We introduced the vascular remodeling mouse system induced by the wire injury to investigate the molecular and cellular mechanisms of cardiovascular diseases. Using these models, we focus on the adventitial cell population in the outermost layer of the adult vasculature as a vascular progenitor niche. Firstly we used the standard wire injury approach, leaving the wire for 1 min in the artery and retracting the wire by twisting out to expand the artery and denude the inner layer endothelial cells in the both peripheral artery and femoral artery. This method leads to adventitial lineage cell accumulation on the medial-adventitial border, but no contribution into the hyperplastic neointima. Since advanced atherosclerotic plaques in the mouse models and human clinical specimens show the elastic lamina in the media broken, we hypothesized that adventitial lineage cells contribute to acute neointima formation induced by the mechanical damage in both endothelial and medial layers.

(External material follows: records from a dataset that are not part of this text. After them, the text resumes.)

Lemma copyuvm_loop_run s0 l0 pgdir tabs d sz n : forall s l td i fuel,
  aspace end_ s0 l0 pgdir tabs -> copying s0 l0 pgdir tabs d i s l td -> 0 <= i -> i mod 4096 = 0 ->
  Z.of_nat (length l0) = 1 + Z.of_nat (size td + length l) + i / 4096 ->
  sz <= i + 4096 * Z.of_nat n <= KERNBASE -> (n <> 0%nat -> i + 4096 * (Z.of_nat n - 1) < sz) ->
  (forall va, i <= va < i + 4096 * Z.of_nat n -> mapping (k_mem s0) pgdir va <> None) -> (n < fuel)%nat ->
  (exists s' l' td', copyuvm_loop d pgdir sz fuel i s = Ret true s' /\ copying s0 l0 pgdir tabs d (i + 4096 * Z.of_nat n) s' l' td') \/
  (exists s' td' i', copyuvm_loop d pgdir sz fuel i s = Ret false s' /\ copying s0 l0 pgdir tabs d i' s' [] td' /\
     Z.of_nat (length l0) <= 1025 + i / 4096 + Z.of_nat n).
Proof.
  induction n as [|n IH]; intros s l td i fuel Ha0 HC H0 Him Hcnt Hend Hlast Hmap Hf; (destruct fuel as [|fuel]; [lia|]); cbn [copyuvm_loop].
  { left. exists s, l, td. rewrite (proj2 (Z.ltb_ge _ _)) by lia. split; [done|]. by rewrite Z.mul_0_r, Z.add_0_r. }
  rewrite (proj2 (Z.ltb_lt _ _)) by lia. destruct (mapping (k_mem s0) pgdir i) as [e|] eqn:Em0; [|exfalso; apply (Hmap i); [lia|done]].
  pose proof HC as [C1 C2 C3 C4 C5 C6 C7 C8 C9 C10]. pose proof (as_space _ _ _ _ _ C1) as HsP. pose proof Em0 as Em. rewrite <- C2 in Em.
  destruct (walk_mapped end_ s l pgdir tabs i e HsP Em) as (pte & Rw & Hne & He & Hfl & _). kstep (Rw false).
  rewrite (proj2 (Z.eqb_neq _ _)) by done. unfold rd32. kgets. rewrite He, Hfl. cbn [negb].
  pose proof (as_space _ _ _ _ _ C4) as HsC. pose proof (sp_mem _ _ _ _ _ HsC) as Hmem. destruct l as [|p l].
  { right. exists s, td, i. kstep (kalloc_none end_ s (sp_kmem _ _ _ _ _ HsC)). split; [done|]. split; [done|]. pose proof (size_tabs _ _ _ _ HsC). cbn [length] in Hcnt. lia. }
  destruct (kalloc_page end_ s p l (sp_kmem _ _ _ _ _ HsC) Hmem) as (R1 & Hnz & Hp & Hnin & _). kstep R1.
  rewrite (proj2 (Z.eqb_neq _ _)) by done. destruct (as_own _ _ _ _ _ C1 i e ltac:(lia) Em) as (Hfe & Hfe' & _).
  destruct (copy_page_only s p (frame e) Hmem Hp Hfe) as [Hpo Hcp]. unfold memmove_. kmod. fold (frame e). ksimp.
  set (s2 := set_k_mem (Kernel.memmove (k_mem s) p (frame e) PGSIZE) _) in *.
  destruct (copying_take s0 l0 pgdir tabs d i s p l td s2 Ha0 HC ltac:(lia) Hpo eq_refl) as (HC2 & Hown & Hpl & Hfresh).
  destruct (p2v_v2p end_ p Hp) as (_ & Hpm & Hpr). assert (Hpe : v2p p + 4096 <= 2 ^ 32).
  { unfold v2p. destruct Hp as (_ & _ & ?). rewrite u32_small by pglia. pglia. }
  assert (Hfg : 0 <= PTE_FLAGS e < 4096) by (unfold PTE_FLAGS; change 0xFFF with (Z.ones 12); rewrite Z.land_ones by lia; by apply Z.mod_pos_bound).
  destruct (map_one end_ s2 l d td i (v2p p) (PTE_FLAGS e) (as_space _ _ _ _ _ (ci_child _ _ _ _ _ _ _ _ _ HC2)) H0 Him ltac:(pglia)
    ltac:(lia) Hpm Hpe Hfg (ci_rest _ _ _ _ _ _ _ _ _ HC2 i ltac:(lia))) as [(s' & l' & td' & R & HM & _)|[-> R]]; kstep R.
  2:{ right. exists s2, td, i. split; [done|]. split; [done|]. pose proof (size_tabs _ _ _ _ HsC). cbn [length] in Hcnt. lia. }
  change (0 <? 0) with false. cbv iota. rewrite u32_small by pglia. change PGSIZE with 4096.
  assert (HC' : copying s0 l0 pgdir tabs d (i + 4096) s' l' td').
  { apply (copying_map s0 l0 pgdir tabs d i s2 p l td e); try done; [lia|]. intros o Ho. unfold s2 at 1. ksimp. rewrite Hcp by done.
    symmetry. apply (page_only_keeps end_ p (frame e) s s2); try done; [intros E; apply Hfe'; rewrite E; left|lia]. }
  assert (Hi1 : (i + 4096) / 4096 = i / 4096 + 1) by (replace (i + 4096) with (i + 1 * 4096) by lia; apply Z.div_add; lia).
  pose proof (mg_count _ _ _ _ _ _ _ _ _ _ _ _ HM) as Hc2. cbn [length] in Hcnt.
  destruct (IH s' l' td' (i + 4096) fuel Ha0 HC') as [(s3 & l3 & t3 & R3 & HC3)|(s3 & t3 & i3 & R3 & HC3 & Hc3)]; try lia;
    [by rewrite Z.add_mod, Him| | |right; exists s3, t3, i3; split; [done|]; split; [done|lia]].
  - intros va Hva. apply Hmap. lia.
  - left. exists s3, l3, t3. split; [done|]. by replace (i + 4096 * Z.of_nat (S n)) with (i + 4096 + 4096 * Z.of_nat n) by lia.
Qed.

(** [copyuvm] has failed: the parent and all pages that were not free are as
    they were. *)
Record not_copied (s : kstate) (l : list Z) (pgdir : Z) (tabs : gmap Z Z) (s' : kstate) (l' : list Z) : Prop := {
  nc_parent : aspace end_ s' l' pgdir tabs;
  nc_same : forall va, mapping (k_mem s') pgdir va = mapping (k_mem s) pgdir va;
  nc_bytes : forall va, 0 <= va < KERNBASE -> ubyte (k_mem s') pgdir va = ubyte (k_mem s) pgdir va;
  nc_list : forall v, v ∈ l' -> v ∈ l;
  nc_frame : vframe s s';
  nc_page : forall v x, page_ok end_ v -> v ∉ l -> v <= x < v + PGSIZE -> ld8 (k_mem s') x = ld8 (k_mem s) x
}.
Lemma not_copied_page s l pgdir tabs s' l' : aspace end_ s l pgdir tabs -> kmem_ok end_ s' l' -> mem_ok (k_mem s') -> vframe s s' -> (forall v, v ∈ l' -> v ∈ l) ->
  (forall v x, page_ok end_ v -> v ∉ l -> v <= x < v + PGSIZE -> ld8 (k_mem s') x = ld8 (k_mem s) x) -> not_copied s l pgdir tabs s' l'.
Proof.
  intros Ha Hk Hm Hf Hl Hp. destruct (aspace_ext s l pgdir tabs s' l' Ha Hk Hm) as (A1 & A2 & A3); [auto| |by split].
  intros v x Hv Hx. destruct (part_of_page s l pgdir tabs v Ha Hv). by apply (Hp v x).
Qed.
Lemma not_copied_lost s l pgdir tabs s' : aspace end_ s l pgdir tabs -> lost s l s' -> not_copied s l pgdir tabs s' [].
Proof. intros Ha [L1 L2 L3 L4]. apply not_copied_page; try done. by intros v ?%elem_of_nil. Qed.

(** The kernel is loaded above [KERNBASE]. *)
Context (Hend : KERNBASE < end_).
Lemma not_copied_freed s l pgdir tabs d i s1 td : aspace end_ s l pgdir tabs -> copying s l pgdir tabs d i s1 [] td ->
  exists s' l', freevm end_ d s1 = Ret tt s' /\ not_copied s l pgdir tabs s' l'.
Proof.
  intros Ha HC. pose proof HC as [C1 C2 C3 C4 C5 C6 C7 C8 C9 C10].
  destruct (freevm_run end_ Hend s1 [] d td C4) as (s' & l' & R & Hk & Hm & Hf & Hl & Hp). exists s', l'. split; [done|].
  assert (Hin : forall v, v ∈ l' -> v ∈ l) by (intros v [?%elem_of_nil|Hv]%Hl; [done|by apply C5]).
  apply not_copied_page; try done; [by etrans|]. intros v x Hv Hnl Hx. rewrite (Hp v x); [by apply (C10 v x)|done| |done]. intros H. by apply Hnl, Hin.
Qed.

To make this intensive damage, next, we used the bigger diameter wire with no hydrophilic coating and repeated the ten-times insertion and retraction of the wire after leaving for 1 min in the femoral artery. The additional ten-times intensive movements of the wire lead to breakdown and rupture of the elastic lamina together with a contribution of adventitial lineage cells to the hyperplastic neointima. Here we describe these two different wire injury methods to induce different types of vascular remodeling at the point of adventitial lineage cell contribution to the hyperplastic neointima by targeting two separate locations of hind limb artery, the peripheral artery and femoral artery, and using two different diameter wires.